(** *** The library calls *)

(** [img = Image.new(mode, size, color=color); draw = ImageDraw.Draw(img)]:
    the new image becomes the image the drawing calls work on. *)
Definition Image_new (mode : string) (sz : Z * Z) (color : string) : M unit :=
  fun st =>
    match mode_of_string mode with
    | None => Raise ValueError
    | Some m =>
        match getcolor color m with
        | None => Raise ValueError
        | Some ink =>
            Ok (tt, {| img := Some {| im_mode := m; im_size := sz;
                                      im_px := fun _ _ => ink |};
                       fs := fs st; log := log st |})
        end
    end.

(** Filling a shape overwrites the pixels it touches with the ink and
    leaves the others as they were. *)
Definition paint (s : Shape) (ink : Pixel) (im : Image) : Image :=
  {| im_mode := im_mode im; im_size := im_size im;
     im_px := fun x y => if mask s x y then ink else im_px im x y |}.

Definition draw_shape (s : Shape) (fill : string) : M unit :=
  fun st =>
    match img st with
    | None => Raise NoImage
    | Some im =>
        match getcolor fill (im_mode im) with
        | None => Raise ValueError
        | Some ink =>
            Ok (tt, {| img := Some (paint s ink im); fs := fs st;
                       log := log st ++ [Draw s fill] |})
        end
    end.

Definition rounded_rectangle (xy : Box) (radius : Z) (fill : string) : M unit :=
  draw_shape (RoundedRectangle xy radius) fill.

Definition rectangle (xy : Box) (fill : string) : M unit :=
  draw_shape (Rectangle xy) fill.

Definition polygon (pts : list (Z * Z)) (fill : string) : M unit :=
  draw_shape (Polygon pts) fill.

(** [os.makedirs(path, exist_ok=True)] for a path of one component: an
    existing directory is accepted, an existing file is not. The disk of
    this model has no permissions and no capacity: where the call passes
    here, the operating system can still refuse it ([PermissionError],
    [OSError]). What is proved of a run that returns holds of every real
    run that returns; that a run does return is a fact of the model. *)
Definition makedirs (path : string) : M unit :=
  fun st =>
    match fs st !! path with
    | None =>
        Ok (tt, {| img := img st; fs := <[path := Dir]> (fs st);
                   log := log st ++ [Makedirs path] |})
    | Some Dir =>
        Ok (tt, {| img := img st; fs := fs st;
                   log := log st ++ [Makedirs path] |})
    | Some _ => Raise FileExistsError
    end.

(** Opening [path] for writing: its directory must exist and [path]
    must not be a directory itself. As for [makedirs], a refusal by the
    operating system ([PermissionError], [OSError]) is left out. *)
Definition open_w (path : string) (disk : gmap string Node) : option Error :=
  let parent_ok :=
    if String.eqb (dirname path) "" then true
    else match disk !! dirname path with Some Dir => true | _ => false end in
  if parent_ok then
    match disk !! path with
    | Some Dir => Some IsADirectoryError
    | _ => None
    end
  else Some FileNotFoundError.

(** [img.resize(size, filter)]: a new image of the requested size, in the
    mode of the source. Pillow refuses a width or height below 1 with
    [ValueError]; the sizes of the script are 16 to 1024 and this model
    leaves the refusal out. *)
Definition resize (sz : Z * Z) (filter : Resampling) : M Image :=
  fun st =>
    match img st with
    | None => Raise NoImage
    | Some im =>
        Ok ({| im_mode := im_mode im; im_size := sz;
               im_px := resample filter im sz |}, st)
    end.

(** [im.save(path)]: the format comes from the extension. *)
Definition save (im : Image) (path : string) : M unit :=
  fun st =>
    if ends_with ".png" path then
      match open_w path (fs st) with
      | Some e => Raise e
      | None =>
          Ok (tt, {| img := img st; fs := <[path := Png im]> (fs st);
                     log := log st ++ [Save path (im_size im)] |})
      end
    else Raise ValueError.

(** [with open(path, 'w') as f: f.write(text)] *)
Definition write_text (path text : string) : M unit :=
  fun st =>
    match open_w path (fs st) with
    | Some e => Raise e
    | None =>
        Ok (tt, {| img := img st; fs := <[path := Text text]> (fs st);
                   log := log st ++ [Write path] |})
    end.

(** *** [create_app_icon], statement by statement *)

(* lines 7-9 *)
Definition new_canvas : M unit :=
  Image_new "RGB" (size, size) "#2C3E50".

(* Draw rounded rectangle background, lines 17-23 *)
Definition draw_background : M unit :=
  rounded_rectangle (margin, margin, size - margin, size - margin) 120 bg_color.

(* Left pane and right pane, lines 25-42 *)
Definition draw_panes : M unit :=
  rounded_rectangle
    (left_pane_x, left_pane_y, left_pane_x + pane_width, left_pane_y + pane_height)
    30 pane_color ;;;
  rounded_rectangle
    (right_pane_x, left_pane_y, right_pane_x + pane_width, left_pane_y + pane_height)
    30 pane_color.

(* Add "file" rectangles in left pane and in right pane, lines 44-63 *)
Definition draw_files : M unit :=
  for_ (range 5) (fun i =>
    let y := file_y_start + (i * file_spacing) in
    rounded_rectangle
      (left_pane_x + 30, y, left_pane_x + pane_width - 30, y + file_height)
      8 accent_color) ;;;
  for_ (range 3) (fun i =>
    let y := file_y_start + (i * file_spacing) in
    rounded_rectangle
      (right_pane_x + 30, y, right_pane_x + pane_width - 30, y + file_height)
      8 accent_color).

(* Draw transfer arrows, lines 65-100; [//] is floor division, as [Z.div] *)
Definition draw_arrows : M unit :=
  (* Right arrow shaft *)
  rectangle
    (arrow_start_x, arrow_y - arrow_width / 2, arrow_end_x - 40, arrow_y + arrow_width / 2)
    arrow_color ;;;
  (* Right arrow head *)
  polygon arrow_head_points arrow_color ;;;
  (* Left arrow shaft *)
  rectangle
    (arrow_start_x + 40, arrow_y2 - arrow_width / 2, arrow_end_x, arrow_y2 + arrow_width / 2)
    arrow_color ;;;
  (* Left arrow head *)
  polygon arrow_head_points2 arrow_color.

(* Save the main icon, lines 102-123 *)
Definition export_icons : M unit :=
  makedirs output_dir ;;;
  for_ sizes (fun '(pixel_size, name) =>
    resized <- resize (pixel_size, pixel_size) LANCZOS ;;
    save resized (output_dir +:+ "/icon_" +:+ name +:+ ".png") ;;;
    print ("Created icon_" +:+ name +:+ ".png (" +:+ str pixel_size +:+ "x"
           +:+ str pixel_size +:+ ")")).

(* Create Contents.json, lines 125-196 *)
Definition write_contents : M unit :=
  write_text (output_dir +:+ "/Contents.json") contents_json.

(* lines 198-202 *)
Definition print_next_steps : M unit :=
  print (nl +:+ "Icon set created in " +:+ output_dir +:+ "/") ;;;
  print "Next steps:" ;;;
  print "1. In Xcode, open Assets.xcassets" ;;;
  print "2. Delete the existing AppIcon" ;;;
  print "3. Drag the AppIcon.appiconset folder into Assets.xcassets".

:::

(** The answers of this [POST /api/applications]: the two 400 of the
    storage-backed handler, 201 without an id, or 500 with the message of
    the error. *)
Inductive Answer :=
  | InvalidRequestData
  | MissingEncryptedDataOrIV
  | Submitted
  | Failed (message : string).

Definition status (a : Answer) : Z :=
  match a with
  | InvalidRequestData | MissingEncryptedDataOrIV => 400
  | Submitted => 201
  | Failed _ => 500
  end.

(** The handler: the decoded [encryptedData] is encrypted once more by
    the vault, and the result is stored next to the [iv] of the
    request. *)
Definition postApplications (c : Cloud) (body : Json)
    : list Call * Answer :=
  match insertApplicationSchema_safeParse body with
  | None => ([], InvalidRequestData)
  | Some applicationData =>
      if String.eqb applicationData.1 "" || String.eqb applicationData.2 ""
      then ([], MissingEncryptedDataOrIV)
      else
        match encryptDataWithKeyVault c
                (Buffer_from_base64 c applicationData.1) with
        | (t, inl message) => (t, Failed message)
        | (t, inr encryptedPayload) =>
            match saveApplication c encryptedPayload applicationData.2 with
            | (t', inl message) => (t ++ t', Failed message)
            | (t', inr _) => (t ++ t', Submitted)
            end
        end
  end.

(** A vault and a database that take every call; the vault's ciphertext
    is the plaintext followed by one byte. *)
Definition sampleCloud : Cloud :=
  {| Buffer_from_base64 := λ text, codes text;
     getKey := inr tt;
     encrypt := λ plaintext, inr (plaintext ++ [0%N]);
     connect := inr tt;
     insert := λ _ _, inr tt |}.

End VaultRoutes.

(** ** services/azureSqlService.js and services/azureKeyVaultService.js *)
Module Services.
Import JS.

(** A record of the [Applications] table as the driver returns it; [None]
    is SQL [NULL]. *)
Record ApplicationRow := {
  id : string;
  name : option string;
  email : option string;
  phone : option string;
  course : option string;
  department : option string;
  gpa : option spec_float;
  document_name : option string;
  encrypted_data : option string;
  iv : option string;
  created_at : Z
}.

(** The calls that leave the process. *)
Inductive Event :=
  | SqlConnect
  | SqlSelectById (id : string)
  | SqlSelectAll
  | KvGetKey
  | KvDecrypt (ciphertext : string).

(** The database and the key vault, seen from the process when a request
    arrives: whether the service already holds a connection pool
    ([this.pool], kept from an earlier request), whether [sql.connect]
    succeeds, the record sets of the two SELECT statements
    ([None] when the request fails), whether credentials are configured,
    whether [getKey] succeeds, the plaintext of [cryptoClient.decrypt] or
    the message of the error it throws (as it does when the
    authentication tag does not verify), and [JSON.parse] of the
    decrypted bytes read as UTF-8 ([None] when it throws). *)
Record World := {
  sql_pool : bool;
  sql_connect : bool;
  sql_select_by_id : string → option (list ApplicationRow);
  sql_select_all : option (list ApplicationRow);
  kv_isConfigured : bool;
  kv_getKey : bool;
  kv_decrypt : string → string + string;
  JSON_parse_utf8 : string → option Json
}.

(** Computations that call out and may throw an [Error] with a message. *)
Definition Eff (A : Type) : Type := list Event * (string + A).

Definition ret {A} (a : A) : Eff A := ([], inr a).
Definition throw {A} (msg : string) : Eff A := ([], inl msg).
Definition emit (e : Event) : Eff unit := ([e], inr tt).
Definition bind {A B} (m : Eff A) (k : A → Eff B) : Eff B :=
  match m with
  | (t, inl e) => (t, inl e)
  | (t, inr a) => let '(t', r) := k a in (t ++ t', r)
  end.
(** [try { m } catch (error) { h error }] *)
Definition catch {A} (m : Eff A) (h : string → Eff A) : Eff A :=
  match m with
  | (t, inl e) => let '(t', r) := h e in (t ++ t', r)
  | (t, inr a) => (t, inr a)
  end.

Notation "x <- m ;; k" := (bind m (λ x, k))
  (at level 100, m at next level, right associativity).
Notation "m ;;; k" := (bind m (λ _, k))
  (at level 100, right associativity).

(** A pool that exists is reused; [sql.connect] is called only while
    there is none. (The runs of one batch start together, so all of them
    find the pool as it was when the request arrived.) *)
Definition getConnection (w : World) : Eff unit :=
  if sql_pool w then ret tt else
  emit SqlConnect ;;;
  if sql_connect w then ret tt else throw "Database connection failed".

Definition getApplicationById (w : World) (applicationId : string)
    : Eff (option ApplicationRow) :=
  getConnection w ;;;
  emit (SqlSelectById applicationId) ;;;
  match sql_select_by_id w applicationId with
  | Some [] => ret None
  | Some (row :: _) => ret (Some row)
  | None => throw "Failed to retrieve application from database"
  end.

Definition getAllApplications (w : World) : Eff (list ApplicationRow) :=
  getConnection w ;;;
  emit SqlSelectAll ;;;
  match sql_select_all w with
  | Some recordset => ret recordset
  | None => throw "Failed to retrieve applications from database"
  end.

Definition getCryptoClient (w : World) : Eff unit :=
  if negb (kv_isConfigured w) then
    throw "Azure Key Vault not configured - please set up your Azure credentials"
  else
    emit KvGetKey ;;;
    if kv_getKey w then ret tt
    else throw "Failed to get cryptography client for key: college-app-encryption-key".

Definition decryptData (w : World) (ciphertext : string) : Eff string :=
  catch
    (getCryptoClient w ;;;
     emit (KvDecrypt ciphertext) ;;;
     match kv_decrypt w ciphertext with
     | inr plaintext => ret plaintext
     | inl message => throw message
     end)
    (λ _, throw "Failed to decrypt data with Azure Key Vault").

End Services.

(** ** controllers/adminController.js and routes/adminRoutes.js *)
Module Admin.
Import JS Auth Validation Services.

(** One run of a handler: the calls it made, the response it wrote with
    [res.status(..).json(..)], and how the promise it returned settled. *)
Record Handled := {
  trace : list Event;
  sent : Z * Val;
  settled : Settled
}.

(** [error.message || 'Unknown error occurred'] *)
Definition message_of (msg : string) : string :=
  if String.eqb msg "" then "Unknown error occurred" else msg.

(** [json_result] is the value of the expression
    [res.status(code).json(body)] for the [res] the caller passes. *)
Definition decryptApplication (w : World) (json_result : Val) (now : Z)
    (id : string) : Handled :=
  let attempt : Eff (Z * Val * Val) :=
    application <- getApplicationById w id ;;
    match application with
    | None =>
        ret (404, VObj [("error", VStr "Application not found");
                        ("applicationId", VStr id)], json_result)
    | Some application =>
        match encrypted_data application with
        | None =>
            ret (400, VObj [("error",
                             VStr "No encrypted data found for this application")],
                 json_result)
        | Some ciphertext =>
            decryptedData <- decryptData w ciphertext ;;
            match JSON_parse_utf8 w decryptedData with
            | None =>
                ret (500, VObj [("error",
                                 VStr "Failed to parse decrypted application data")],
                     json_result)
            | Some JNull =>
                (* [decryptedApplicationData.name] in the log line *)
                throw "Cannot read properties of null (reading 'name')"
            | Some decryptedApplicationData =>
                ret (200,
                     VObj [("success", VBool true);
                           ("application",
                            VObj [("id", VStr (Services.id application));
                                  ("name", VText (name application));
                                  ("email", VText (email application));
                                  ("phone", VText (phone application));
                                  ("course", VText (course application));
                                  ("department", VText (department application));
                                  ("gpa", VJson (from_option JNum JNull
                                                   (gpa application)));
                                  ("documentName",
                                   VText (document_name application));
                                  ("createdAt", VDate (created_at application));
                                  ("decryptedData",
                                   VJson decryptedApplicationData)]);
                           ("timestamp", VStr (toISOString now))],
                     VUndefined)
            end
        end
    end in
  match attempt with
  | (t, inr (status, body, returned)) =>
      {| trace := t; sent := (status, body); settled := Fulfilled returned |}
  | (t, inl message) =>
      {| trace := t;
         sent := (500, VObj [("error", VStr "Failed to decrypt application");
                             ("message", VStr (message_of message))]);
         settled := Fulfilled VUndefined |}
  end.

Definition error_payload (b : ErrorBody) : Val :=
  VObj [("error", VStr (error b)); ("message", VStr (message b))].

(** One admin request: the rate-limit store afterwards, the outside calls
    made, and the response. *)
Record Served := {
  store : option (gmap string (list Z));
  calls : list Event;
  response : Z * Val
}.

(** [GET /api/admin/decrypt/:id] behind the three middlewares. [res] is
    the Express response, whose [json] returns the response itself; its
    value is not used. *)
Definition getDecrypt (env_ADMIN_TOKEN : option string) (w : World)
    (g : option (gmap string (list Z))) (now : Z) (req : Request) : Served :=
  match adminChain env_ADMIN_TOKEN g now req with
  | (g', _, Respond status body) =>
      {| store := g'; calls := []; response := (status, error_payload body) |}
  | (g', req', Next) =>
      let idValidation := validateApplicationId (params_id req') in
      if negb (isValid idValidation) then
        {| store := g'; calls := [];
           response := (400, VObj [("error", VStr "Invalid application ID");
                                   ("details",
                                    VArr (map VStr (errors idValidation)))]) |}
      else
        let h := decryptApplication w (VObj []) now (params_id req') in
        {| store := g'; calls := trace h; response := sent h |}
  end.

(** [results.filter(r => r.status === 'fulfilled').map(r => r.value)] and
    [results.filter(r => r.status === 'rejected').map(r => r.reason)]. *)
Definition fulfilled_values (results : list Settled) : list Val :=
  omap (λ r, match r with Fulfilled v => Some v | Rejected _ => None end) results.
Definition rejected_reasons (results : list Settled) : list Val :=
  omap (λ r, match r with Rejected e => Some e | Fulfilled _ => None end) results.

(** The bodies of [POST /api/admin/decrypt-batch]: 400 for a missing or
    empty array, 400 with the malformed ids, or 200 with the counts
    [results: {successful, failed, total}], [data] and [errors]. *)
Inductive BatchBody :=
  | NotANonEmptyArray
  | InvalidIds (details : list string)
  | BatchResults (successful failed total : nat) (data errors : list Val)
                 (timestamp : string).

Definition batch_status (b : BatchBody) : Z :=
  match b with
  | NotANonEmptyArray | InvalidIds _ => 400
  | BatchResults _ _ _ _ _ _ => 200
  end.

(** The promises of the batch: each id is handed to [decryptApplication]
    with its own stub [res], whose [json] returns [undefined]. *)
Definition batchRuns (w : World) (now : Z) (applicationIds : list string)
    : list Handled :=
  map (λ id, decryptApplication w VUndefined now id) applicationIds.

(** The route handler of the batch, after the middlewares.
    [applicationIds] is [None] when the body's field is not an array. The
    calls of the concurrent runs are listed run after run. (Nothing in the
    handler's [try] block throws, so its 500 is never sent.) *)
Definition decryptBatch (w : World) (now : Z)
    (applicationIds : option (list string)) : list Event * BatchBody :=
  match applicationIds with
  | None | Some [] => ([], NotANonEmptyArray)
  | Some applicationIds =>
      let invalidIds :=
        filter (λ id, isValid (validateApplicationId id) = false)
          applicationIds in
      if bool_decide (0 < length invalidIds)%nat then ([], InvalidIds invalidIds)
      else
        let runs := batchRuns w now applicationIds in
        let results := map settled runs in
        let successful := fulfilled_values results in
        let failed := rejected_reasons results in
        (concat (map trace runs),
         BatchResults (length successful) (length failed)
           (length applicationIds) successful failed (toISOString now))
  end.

:::

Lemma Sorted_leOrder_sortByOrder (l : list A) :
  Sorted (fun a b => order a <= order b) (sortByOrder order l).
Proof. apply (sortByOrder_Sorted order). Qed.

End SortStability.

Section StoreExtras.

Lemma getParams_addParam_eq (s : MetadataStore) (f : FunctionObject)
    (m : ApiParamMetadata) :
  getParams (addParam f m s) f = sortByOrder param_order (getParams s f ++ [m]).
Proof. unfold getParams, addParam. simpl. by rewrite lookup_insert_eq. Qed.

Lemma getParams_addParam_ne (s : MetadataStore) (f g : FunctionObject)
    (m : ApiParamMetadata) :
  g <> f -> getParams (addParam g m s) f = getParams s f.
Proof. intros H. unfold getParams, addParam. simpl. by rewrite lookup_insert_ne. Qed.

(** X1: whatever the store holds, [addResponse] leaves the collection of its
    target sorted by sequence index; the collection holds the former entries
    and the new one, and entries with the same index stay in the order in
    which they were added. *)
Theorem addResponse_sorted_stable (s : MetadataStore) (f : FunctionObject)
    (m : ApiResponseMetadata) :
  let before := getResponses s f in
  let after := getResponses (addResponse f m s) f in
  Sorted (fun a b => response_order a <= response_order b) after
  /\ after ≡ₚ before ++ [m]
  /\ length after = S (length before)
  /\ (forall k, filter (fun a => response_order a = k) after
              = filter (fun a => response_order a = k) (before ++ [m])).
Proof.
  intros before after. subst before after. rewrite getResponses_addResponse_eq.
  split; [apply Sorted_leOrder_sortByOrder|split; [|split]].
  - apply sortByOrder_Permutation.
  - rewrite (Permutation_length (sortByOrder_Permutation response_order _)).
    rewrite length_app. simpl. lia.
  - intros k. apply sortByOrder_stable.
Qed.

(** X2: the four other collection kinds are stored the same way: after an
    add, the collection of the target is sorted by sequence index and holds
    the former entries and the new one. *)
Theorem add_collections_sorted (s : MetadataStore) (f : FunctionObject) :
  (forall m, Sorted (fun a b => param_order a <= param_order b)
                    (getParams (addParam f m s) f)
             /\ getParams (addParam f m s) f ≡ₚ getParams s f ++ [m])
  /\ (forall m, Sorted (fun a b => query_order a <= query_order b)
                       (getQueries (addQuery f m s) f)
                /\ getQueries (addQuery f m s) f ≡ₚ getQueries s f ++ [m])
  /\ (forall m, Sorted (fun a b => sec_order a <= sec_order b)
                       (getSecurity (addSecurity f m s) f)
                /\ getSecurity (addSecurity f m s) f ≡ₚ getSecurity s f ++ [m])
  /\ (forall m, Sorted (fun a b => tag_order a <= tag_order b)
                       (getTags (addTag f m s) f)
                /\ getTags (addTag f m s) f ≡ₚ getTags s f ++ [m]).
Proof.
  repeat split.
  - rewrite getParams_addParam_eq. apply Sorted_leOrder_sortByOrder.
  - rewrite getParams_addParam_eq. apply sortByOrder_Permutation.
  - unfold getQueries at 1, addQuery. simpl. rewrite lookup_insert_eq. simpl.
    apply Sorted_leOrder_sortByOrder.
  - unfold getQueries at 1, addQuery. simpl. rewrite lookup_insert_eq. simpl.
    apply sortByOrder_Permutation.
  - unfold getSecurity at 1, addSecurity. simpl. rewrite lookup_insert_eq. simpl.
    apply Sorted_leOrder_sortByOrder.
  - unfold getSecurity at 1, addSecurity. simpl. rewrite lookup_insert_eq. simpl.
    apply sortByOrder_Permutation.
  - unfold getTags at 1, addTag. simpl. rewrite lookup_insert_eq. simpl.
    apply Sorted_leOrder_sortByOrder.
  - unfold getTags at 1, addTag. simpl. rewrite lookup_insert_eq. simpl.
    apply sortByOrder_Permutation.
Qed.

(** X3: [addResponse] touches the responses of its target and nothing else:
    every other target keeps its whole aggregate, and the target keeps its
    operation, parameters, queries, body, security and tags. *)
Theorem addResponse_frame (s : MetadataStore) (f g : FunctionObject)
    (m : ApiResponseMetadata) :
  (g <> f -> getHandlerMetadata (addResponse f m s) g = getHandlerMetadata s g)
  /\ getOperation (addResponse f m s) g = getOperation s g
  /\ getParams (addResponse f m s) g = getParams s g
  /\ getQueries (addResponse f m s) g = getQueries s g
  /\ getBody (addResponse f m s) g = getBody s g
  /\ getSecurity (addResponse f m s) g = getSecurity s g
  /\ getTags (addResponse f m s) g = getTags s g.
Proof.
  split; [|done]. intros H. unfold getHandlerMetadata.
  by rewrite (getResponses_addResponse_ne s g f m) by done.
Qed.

:::

» Assignment:
In the material above, find the line containing "Failed _ => 500" and the line containing "match encryptDataWithKeyVault c", then write out exactly those two lines and every line between them, and nothing more.

» Solution for this problem:
  | Failed _ => 500
  end.

(** The handler: the decoded [encryptedData] is encrypted once more by
    the vault, and the result is stored next to the [iv] of the
    request. *)
Definition postApplications (c : Cloud) (body : Json)
    : list Call * Answer :=
  match insertApplicationSchema_safeParse body with
  | None => ([], InvalidRequestData)
  | Some applicationData =>
      if String.eqb applicationData.1 "" || String.eqb applicationData.2 ""
      then ([], MissingEncryptedDataOrIV)
      else
        match encryptDataWithKeyVault c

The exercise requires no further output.